Which liquidity metrics are particularly relevant?

For comprehensive liquidity management, various metrics are relevant that capture different aspects of liquidity:

📊 Regulatory Metrics

• Liquidity Coverage Ratio (LCR): Ratio of high-quality liquid assets to net liquidity outflows in a 30-day stress scenario (minimum requirement: ≥ 100%)
• Net Stable Funding Ratio (NSFR): Ratio of available stable funding to required stable funding (minimum requirement: ≥ 100%)
• Liquidity Monitoring Tools: Additional metrics such as concentration risks, unencumbered assets, etc.

💼 Business Metrics

• Cash Ratio: Ratio of cash and cash equivalents to current liabilities
• Quick Ratio: Ratio of cash plus short-term receivables to current liabilities
• Current Ratio: Ratio of current assets to current liabilities
• Cash Conversion Cycle: Period between payment for inputs and receipt from customer receivables

⚙ ️ Operational Metrics

• Days Sales Outstanding (DSO): Average receivables collection period
• Days Payable Outstanding (DPO): Average payables payment period
• Days Inventory Outstanding (DIO): Average inventory holding period
• Free Cash Flow: Operating cash flow minus investments

🔄 Dynamic Metrics

• Forecast Accuracy: Deviation between forecasted and actual cash flow
• Liquidity Buffer Ratio: Ratio of liquidity buffer to potential stress outflows
• Funding Concentration: Dependence on individual funding sources
• Intraday Liquidity Usage: Maximum utilization of intraday liquidity

How does cash pooling work and what benefits does it offer?

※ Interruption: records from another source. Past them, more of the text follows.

(** Fletcher-4 notices every change of a single 32-bit word and every
    exchange of two different words less than [2^32] places apart: the
    comparison [ZIO_CHECKSUM_EQUAL] of the two checksums is false. *)
Theorem fletcher_4_detects (be : bool) (buf1 buf2 l m r : list Z) (x y : Z) (z1 z2 : zio_cksum) :
  Forall is_byte buf1 -> x <> y -> is_u32 y -> zlen m < 2 ^ 32 - 1 ->
  (words be 4 buf1 = l ++ x :: r /\ words be 4 buf2 = l ++ y :: r \/
   words be 4 buf1 = l ++ x :: m ++ y :: r /\ words be 4 buf2 = l ++ y :: m ++ x :: r) ->
  fletcher_4_native be buf1 (length buf1) = Ok z1 ->
  fletcher_4_native be buf2 (length buf2) = Ok z2 ->
  ZIO_CHECKSUM_EQUAL z1 z2 = false.
Proof.
  intros Hb Hxy Hy Hm Hw H1 H2.
  assert (is_u32 x) as Hx.
  { pose proof (words_u32 be buf1 Hb) as Hu. rewrite List.Forall_forall in Hu. apply Hu.
    destruct Hw as [[-> _]|[-> _]]; apply in_app_iff; right; by left. }
  rewrite fletcher_4_native_fold in H1, H2. injection H1 as <-. injection H2 as <-.
  apply not_true_is_false. intros He.
  pose proof (fold4_closed (words be 4 buf1) 0 0 0 0) as C1.
  pose proof (fold4_closed (words be 4 buf2) 0 0 0 0) as C2. cbn zeta in C1, C2.
  change (ZC (u64 0) (u64 0) (u64 0) (u64 0)) with (ZC 0 0 0 0) in *.
  rewrite C1, C2 in He. apply cksum_equal_eq in He as (Ha & Hb2 & _ & _).
  unfold is_u32 in *.
  destruct Hw as [[E1 E2]|[E1 E2]]; rewrite E1, E2 in *.
  - revert Ha. apply u64_neq with (x - y); [|lia]. right.
    rewrite !weighted_app. cbn [weighted length]. lia.
  - revert Hb2. apply u64_neq with ((zlen m + 1) * (x - y)); [|nia]. right.
    rewrite !weighted_app. cbn [weighted length].
    rewrite !weighted_app. rewrite !length_app. cbn [weighted length].
    rewrite !length_app. cbn [length]. lia.
Qed.

(** Exchanging the two words of an eight-byte buffer. *)
Lemma fletcher_4_detects_witness :
  ZIO_CHECKSUM_EQUAL (ZC 12 17 22 27) (ZC 12 19 26 33) = false.
Proof.
  apply (fletcher_4_detects false [5;0;0;0;7;0;0;0] [7;0;0;0;5;0;0;0] [] [] [] 5 7);
    try reflexivity.
  - repeat constructor; discriminate.
  - discriminate.
  - split; [discriminate|reflexivity].
  - right. split; reflexivity.
Defined.

End Fletcher.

Cash pooling is a central instrument of group-wide liquidity management and works in various ways:

🔍 Basic Principle and Types

• Physical Cash Pooling (Zero Balancing): Daily physical transfer of all balances to a master account
• Notional Pooling: Virtual consolidation of balances without physical transfer
• Hybrid Pooling: Combination of physical and notional pooling
• Multi-Currency Pooling: Consolidation of balances in different currencies

💰 How Physical Cash Pooling Works

• Automatic transfers (sweeps) from subsidiary accounts to the master account
• Target balancing or complete balance clearing (zero balancing)
• Internal current account relationships between master and subsidiaries
• Automated interest calculation for intercompany loans

📊 Benefits of Cash Pooling

• Reduction of external financing costs through netting effects
• Optimization of interest margins through volume bundling
• Improvement of liquidity transparency and management
• More efficient use of internal group liquidity
• Reduction of bank fees and transaction costs

⚠ ️ Legal and Tax Aspects

• Transfer pricing documentation according to §

90 para.

3 AO

• Arm's length principle for interest rates
• Corporate law capital maintenance provisions (§§ 30,

31 GmbHG)

• Compliance with local foreign exchange regulations for cross-border pooling
• Avoidance of liability risks through appropriate contract design

How can AI improve liquidity forecasting?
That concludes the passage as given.